» Task objective
Search the records below for the line containing "unfold slice. rewrite". Output that line and all later lines exactly; output nothing else.

*** Opening of Data to process ***

(* ===== verification/Bytes.v ===== *)
(** * Byte slices

    Go's [[]byte] as [list byte], slice expressions with their bounds checks,
    [binary.BigEndian], and the conversions between [string] and [[]byte].
    The second half is the cursor library: [at_pos data pos rest] says that a
    parser standing at offset [pos] of [data] has [rest] in front of it; every
    wire-format round trip of the development is proved by moving cursors. *)

From Stdlib Require Export Strings.Byte.
From S2P Require Import Prelude.

Abbreviation bytes := (list byte).

#[export] Instance byte_eq_dec : EqDecision byte := Byte.byte_eq_dec.

(** ** Bytes as integers *)

Definition Z_of_byte (b : byte) : Z := Z.of_N (Byte.to_N b).
Definition byte_of_Z (z : Z) : byte :=
  default x00 (Byte.of_N (Z.to_N (z `mod` 256))).

Lemma Z_of_byte_range b : 0 ≤ Z_of_byte b < 256.
Proof. unfold Z_of_byte. pose proof (Byte.to_N_bounded b). lia. Qed.

Lemma byte_of_Z_of_byte b : byte_of_Z (Z_of_byte b) = b.
Proof.
  unfold byte_of_Z. rewrite Z.mod_small by apply Z_of_byte_range.
  unfold Z_of_byte. by rewrite N2Z.id, Byte.of_to_N.
Qed.

Lemma Z_of_byte_of_Z z : Z_of_byte (byte_of_Z z) = z `mod` 256.
Proof.
  unfold byte_of_Z, Z_of_byte.
  pose proof (Z.mod_pos_bound z 256 eq_refl).
  destruct (Byte.of_N _) eqn:E; simpl.
  - apply Byte.to_of_N in E. rewrite E. lia.
  - apply Byte.of_N_None_iff in E. lia.
Qed.

(** ** Length and slice expressions

    [slice data lo hi] is [data[lo:hi]].  Go bounds [hi] by the capacity; the
    model bounds it by the length, so a model that does not panic is a program
    that neither panics nor reads past the slice. *)

Definition blen (b : bytes) : Z := Z.of_nat (length b).

Definition slice (data : bytes) (lo hi : Z) : res bytes :=
  if (0 <=? lo) && (lo <=? hi) && (hi <=? blen data)
  then Ok (take (Z.to_nat (hi - lo)) (drop (Z.to_nat lo) data))
  else Panic.

(** [data[lo:]]. *)
Definition slice_from (data : bytes) (lo : Z) : res bytes :=
  slice data lo (blen data).

(** [make([]byte, n)]. *)
Definition make_bytes (n : Z) : res bytes :=
  if n <? 0 then Panic
  else Ok (replicate (Z.to_nat n) x00).

(** [binary.BigEndian.Uint16] and [Uint32]. *)
Definition Uint16 (b : bytes) : res Z :=
  match b with
  | b0 :: b1 :: _ => Ok (Z_of_byte b0 * 2 ^ 8 + Z_of_byte b1)
  | _ => Panic
  end.

Definition Uint32 (b : bytes) : res Z :=
  match b with
  | b0 :: b1 :: b2 :: b3 :: _ =>
      Ok (Z_of_byte b0 * 2 ^ 24 + Z_of_byte b1 * 2 ^ 16
          + Z_of_byte b2 * 2 ^ 8 + Z_of_byte b3)
  | _ => Panic
  end.

(** [Uint16(data[pos:pos+2])] and [Uint32(data[pos:pos+4])]. *)
Definition u16_at (data : bytes) (pos : Z) : res Z :=
  b ← slice data pos (pos + 2); Uint16 b.
Definition u32_at (data : bytes) (pos : Z) : res Z :=
  b ← slice data pos (pos + 4); Uint32 b.

(** [Uint16(data[pos:])] and [Uint32(data[pos:])]. *)
Definition u16_from (data : bytes) (pos : Z) : res Z :=
  b ← slice_from data pos; Uint16 b.
Definition u32_from (data : bytes) (pos : Z) : res Z :=
  b ← slice_from data pos; Uint32 b.

(** [PutUint16], [PutUint32] and [binary.Write] of an integer. *)
Definition be16 (z : Z) : bytes := [byte_of_Z (z / 2 ^ 8); byte_of_Z z].
Definition be32 (z : Z) : bytes :=
  [byte_of_Z (z / 2 ^ 24); byte_of_Z (z / 2 ^ 16);
   byte_of_Z (z / 2 ^ 8); byte_of_Z z].

(** [copy(buf[off:], src)] into a buffer that is long enough. *)
Definition copy_at (buf : bytes) (off : Z) (src : bytes) : bytes :=
  let n := Nat.min (length src) (length buf - Z.to_nat off) in
  take (Z.to_nat off) buf ++ take n src ++ drop (Z.to_nat off + n) buf.

(** [string(b)] and [[]byte(s)]: a Go string is a byte sequence. *)
Definition str (b : bytes) : string := String.string_of_list_byte b.
Definition bytes_of (s : string) : bytes := String.list_byte_of_string s.
(** [len(s)]. *)
Definition slen (s : string) : Z := blen (bytes_of s).

Lemma str_bytes_of s : str (bytes_of s) = s.
Proof. apply String.string_of_list_byte_of_string. Qed.

Lemma bytes_of_str b : bytes_of (str b) = b.
Proof. apply String.list_byte_of_string_of_list_byte. Qed.

Lemma bytes_of_inj s t : bytes_of s = bytes_of t → s = t.
Proof. intros H. rewrite <- (str_bytes_of s), <- (str_bytes_of t). by f_equal. Qed.

(** ** Lengths *)

Lemma blen_nonneg b : 0 ≤ blen b.
Proof. unfold blen. lia. Qed.

Lemma blen_nil : blen [] = 0.
Proof. done. Qed.

Lemma blen_app a b : blen (a ++ b) = blen a + blen b.
Proof. unfold blen. rewrite length_app. lia. Qed.

Lemma blen_cons x b : blen (x :: b) = 1 + blen b.
Proof. unfold blen. simpl. lia. Qed.

Lemma blen_be16 z : blen (be16 z) = 2.
Proof. done. Qed.

Lemma blen_be32 z : blen (be32 z) = 4.
Proof. done. Qed.

Lemma blen_bytes_of s : blen (bytes_of s) = slen s.
Proof. done. Qed.

Lemma slen_str b : slen (str b) = blen b.
Proof. unfold slen. by rewrite bytes_of_str. Qed.

Lemma slen_nonneg s : 0 ≤ slen s.
Proof. apply blen_nonneg. Qed.

Create Rewrite HintDb blen.
#[export] Hint Rewrite blen_app blen_nil blen_cons blen_be16 blen_be32
  blen_bytes_of slen_str bytes_of_str str_bytes_of : blen.

(** ** Big-endian integers *)

Lemma Uint16_be16 z s : Uint16 (be16 z ++ s) = Ok (uint16 z).
Proof.
  simpl. rewrite !Z_of_byte_of_Z. f_equal. unfold uint16, wrapU.
  change (2 ^ 16) with (256 * 256). change (2 ^ 8) with 256.
  rewrite Z.rem_mul_r by lia. lia.
Qed.

Lemma Uint32_be32 z s : Uint32 (be32 z ++ s) = Ok (uint32 z).
Proof.
  simpl. rewrite !Z_of_byte_of_Z. f_equal. unfold uint32, wrapU.
  change (2 ^ 32) with (256 * (256 * (256 * 256))).
  rewrite !Z.rem_mul_r by lia.
  change (2 ^ 24) with (256 * 256 * 256). change (2 ^ 16) with (256 * 256).
  change (2 ^ 8) with 256. rewrite <- !Z.div_div by lia. lia.
Qed.

Lemma Uint16_range b v : Uint16 b = Ok v → 0 ≤ v < 65536.
Proof.
  destruct b as [|b0 [|b1 ?]]; simpl; intros; simplify_eq.
  pose proof (Z_of_byte_range b0). pose proof (Z_of_byte_range b1). lia.
Qed.

Lemma Uint32_range b v : Uint32 b = Ok v → 0 ≤ v < 4294967296.
Proof.
  destruct b as [|b0 [|b1 [|b2 [|b3 ?]]]]; simpl; intros; simplify_eq.
  pose proof (Z_of_byte_range b0). pose proof (Z_of_byte_range b1).
  pose proof (Z_of_byte_range b2). pose proof (Z_of_byte_range b3). lia.
Qed.

Lemma byte_of_Z_eq z b : z `mod` 256 = Z_of_byte b → byte_of_Z z = b.
Proof.
  intros H. rewrite <- (byte_of_Z_of_byte b), <- H.
  unfold byte_of_Z. by rewrite Z.mod_mod.
Qed.

Lemma byte_of_Z_mod z z' : z `mod` 256 = z' `mod` 256 → byte_of_Z z = byte_of_Z z'.
Proof. intros H. apply byte_of_Z_eq. by rewrite Z_of_byte_of_Z. Qed.

(** A decoded integer re-encodes to the bytes it came from. *)
Lemma be16_Uint16 b0 b1 v : Uint16 [b0; b1] = Ok v → be16 v = [b0; b1].
Proof.
  simpl. intros [= <-]. unfold be16.
  pose proof (Z_of_byte_range b0). pose proof (Z_of_byte_range b1).
  change (2 ^ 8) with 256. repeat f_equal; apply byte_of_Z_eq; dlia.
Qed.

Lemma be32_Uint32 b0 b1 b2 b3 v :
  Uint32 [b0; b1; b2; b3] = Ok v → be32 v = [b0; b1; b2; b3].
Proof.
  simpl. intros [= <-]. unfold be32.
  pose proof (Z_of_byte_range b0). pose proof (Z_of_byte_range b1).
  pose proof (Z_of_byte_range b2). pose proof (Z_of_byte_range b3).
  change (2 ^ 24) with 16777216. change (2 ^ 16) with 65536.
  change (2 ^ 8) with 256. repeat f_equal; apply byte_of_Z_eq; dlia.
Qed.

(** ** Bounds of the primitives *)

Lemma slice_ok data lo hi :
  0 ≤ lo → lo ≤ hi → hi ≤ blen data →
  ∃ b, slice data lo hi = Ok b ∧ blen b = hi - lo.
Proof.
  intros. unfold slice.
  rewrite (proj2 (Z.leb_le 0 lo)), (proj2 (Z.leb_le lo hi)),
    (proj2 (Z.leb_le hi (blen data))) by lia. simpl.
  eexists; split; [done|]. unfold blen in *.
  rewrite length_take, length_drop. lia.
Qed.

Lemma slice_Ok_inv data lo hi b :
  slice data lo hi = Ok b →
  0 ≤ lo ∧ lo ≤ hi ∧ hi ≤ blen data ∧
  b = take (Z.to_nat (hi - lo)) (drop (Z.to_nat lo) data).
Proof. unfold slice. case_if; [|done]. bool_to_prop. naive_solver. Qed.

Lemma slice_Ok_len data lo hi b : slice data lo hi = Ok b → blen b = hi - lo.
Proof.
  intros H. pose proof (slice_Ok_inv _ _ _ _ H) as (? & ? & ? & _).
  destruct (slice_ok data lo hi) as (b' & Hb & ?); try done. congruence.
Qed.

Lemma Uint16_ok b : 2 ≤ blen b → ∃ v, Uint16 b = Ok v ∧ 0 ≤ v < 65536.
Proof.
  destruct b as [|b0 [|b1 b]]; intros H; [done|done|].
  eexists; split; [done|]. by eapply (Uint16_range (b0 :: b1 :: b)).
Qed.

Lemma Uint32_ok b : 4 ≤ blen b → ∃ v, Uint32 b = Ok v ∧ 0 ≤ v < 4294967296.
Proof.
  destruct b as [|b0 [|b1 [|b2 [|b3 b]]]]; intros H; [done|done|done|done|].
  eexists; split; [done|]. by eapply (Uint32_range (b0 :: b1 :: b2 :: b3 :: b)).
Qed.

Lemma u16_at_ok data pos :
  0 ≤ pos → pos + 2 ≤ blen data →
  ∃ v, u16_at data pos = Ok v ∧ 0 ≤ v < 65536.
Proof.
  intros. unfold u16_at.
  destruct (slice_ok data pos (pos + 2)) as (b & -> & Hb); [lia..|].
  apply Uint16_ok. lia.
Qed.

Lemma u32_at_ok data pos :
  0 ≤ pos → pos + 4 ≤ blen data →
  ∃ v, u32_at data pos = Ok v ∧ 0 ≤ v < 4294967296.
Proof.
  intros. unfold u32_at.
  destruct (slice_ok data pos (pos + 4)) as (b & -> & Hb); [lia..|].
  apply Uint32_ok. lia.
Qed.

Lemma Uint16_take b n : (2 ≤ n)%nat → Uint16 (take n b) = Uint16 b.
Proof. intros. destruct n as [|[|n]]; [lia..|]. by destruct b as [|? [|? ?]]. Qed.

Lemma Uint32_take b n : (4 ≤ n)%nat → Uint32 (take n b) = Uint32 b.
Proof.
  intros. destruct n as [|[|[|[|n]]]]; [lia..|].
  by destruct b as [|? [|? [|? [|? ?]]]].
Qed.

Lemma Uint16_short b : blen b < 2 → Uint16 b = Panic.
Proof. destruct b as [|? [|? b]]; rewrite ?blen_cons; intros; [done..|].
  pose proof (blen_nonneg b). lia. Qed.

Lemma Uint32_short b : blen b < 4 → Uint32 b = Panic.
Proof. destruct b as [|? [|? [|? [|? b]]]]; rewrite ?blen_cons; intros; [done..|].
  pose proof (blen_nonneg b). lia. Qed.

(** Reading under [data[pos:]] or [data[pos:pos+n]] is the same. *)
Lemma from_at_aux {A} (f : bytes → res A) (n : Z) data pos :
  0 < n → (∀ b k, (Z.to_nat n ≤ k)%nat → f (take k b) = f b) →
  (∀ b, blen b < n → f b = Panic) →
  slice_from data pos ≫= f = slice data pos (pos + n) ≫= f.
Proof.
  intros Hn Htake Hshort. unfold slice_from, slice.
  destruct (0 <=? pos) eqn:E1; [|done]; simpl. bool_to_prop.
  rewrite (proj2 (Z.leb_le pos (pos + n))) by lia. rewrite Z.leb_refl, andb_true_r. simpl.
  destruct (pos <=? blen data) eqn:E2; destruct (pos + n <=? blen data) eqn:E3;
    bool_to_prop; bind_simpl; try lia; try done.
  - rewrite !Htake by (unfold blen in *; lia). done.
  - apply Hshort. unfold blen in *. rewrite length_take, length_drop. lia.
Qed.

Lemma u16_from_eq data pos : u16_from data pos = u16_at data pos.
Proof.
  apply (from_at_aux Uint16 2); [lia| |apply Uint16_short].
  intros. apply Uint16_take. lia.
Qed.

Lemma u32_from_eq data pos : u32_from data pos = u32_at data pos.
Proof.
  apply (from_at_aux Uint32 4); [lia| |apply Uint32_short].
  intros. apply Uint32_take. lia.
Qed.

(** ** Cursors *)

Definition at_pos (data : bytes) (pos : Z) (rest : bytes) : Prop :=
  0 ≤ pos ≤ blen data ∧ drop (Z.to_nat pos) data = rest.

Lemma at_pos_0 data : at_pos data 0 data.
Proof. pose proof (blen_nonneg data). split; [lia|done]. Qed.

Lemma at_pos_len data pos rest :
  at_pos data pos rest → 0 ≤ pos ∧ blen data = pos + blen rest.
Proof. intros [? <-]. unfold blen in *. rewrite length_drop. lia. Qed.

Lemma at_pos_advance data pos a s :
  at_pos data pos (a ++ s) → at_pos data (pos + blen a) s.
Proof.
  intros H. pose proof (at_pos_len _ _ _ H) as [? Hlen].
  rewrite blen_app in Hlen. destruct H as [? Hd].
  pose proof (blen_nonneg s). pose proof (blen_nonneg a). split; [lia|].
  replace (Z.to_nat (pos + blen a)) with (Z.to_nat pos + length a)%nat
    by (unfold blen; lia).
  rewrite <- drop_drop, Hd. by rewrite drop_app_length.
Qed.

Lemma copy_at_app a b c src :
  length b = length src → copy_at (a ++ b ++ c) (blen a) src = a ++ src ++ c.
Proof.
  intros Hlen. unfold copy_at, blen. rewrite Nat2Z.id, !length_app.
  replace (Nat.min _ _) with (length b) by lia.
  rewrite take_app_length, <- drop_drop, drop_app_length, drop_app_length.
  by rewrite take_ge by lia.
Qed.

Lemma copy_at_over a d src off :
  off = blen a → (length src ≤ length d)%nat →
  copy_at (a ++ d) off src = a ++ src ++ drop (length src) d.
Proof.
  intros -> Hl. rewrite <- (take_drop (length src) d) at 1.
  apply copy_at_app. rewrite length_take. lia.
Qed.

Lemma at_pos_bytes data pos a s :
  at_pos data pos (a ++ s) →
  slice data pos (pos + blen a) = Ok a ∧ at_pos data (pos + blen a) s.
Proof.
  intros H. split; [|by apply at_pos_advance].
  pose proof (at_pos_len _ _ _ H) as [? Hlen]. rewrite blen_app in Hlen.
  pose proof (blen_nonneg s). pose proof (blen_nonneg a).
  unfold slice. rewrite (proj2 (Z.leb_le 0 pos)),
    (proj2 (Z.leb_le pos (pos + blen a))),
    (proj2 (Z.leb_le (pos + blen a) (blen data))) by lia. simpl.
  destruct H as [_ ->].
  replace (Z.to_nat (pos + blen a - pos)) with (length a) by (unfold blen; lia).
  by rewrite take_app_length.
Qed.

Lemma at_pos_u16 data pos z s :
  at_pos data pos (be16 z ++ s) →
  u16_at data pos = Ok (uint16 z) ∧ at_pos data (pos + 2) s.
Proof.
  intros H. pose proof (at_pos_bytes _ _ _ _ H) as [E ?].
  rewrite blen_be16 in *. split; [|done]. unfold u16_at. rewrite E. bind_simpl.
  by rewrite <- (Uint16_be16 z []), app_nil_r.
Qed.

*** Close of Data to process ***

» The completed task
  unfold slice. rewrite (proj2 (Z.leb_le 0 pos)),
    (proj2 (Z.leb_le pos (pos + blen a))),
    (proj2 (Z.leb_le (pos + blen a) (blen data))) by lia. simpl.
  destruct H as [_ ->].
  replace (Z.to_nat (pos + blen a - pos)) with (length a) by (unfold blen; lia).
  by rewrite take_app_length.
Qed.

Lemma at_pos_u16 data pos z s :
  at_pos data pos (be16 z ++ s) →
  u16_at data pos = Ok (uint16 z) ∧ at_pos data (pos + 2) s.
Proof.
  intros H. pose proof (at_pos_bytes _ _ _ _ H) as [E ?].
  rewrite blen_be16 in *. split; [|done]. unfold u16_at. rewrite E. bind_simpl.
  by rewrite <- (Uint16_be16 z []), app_nil_r.
Qed.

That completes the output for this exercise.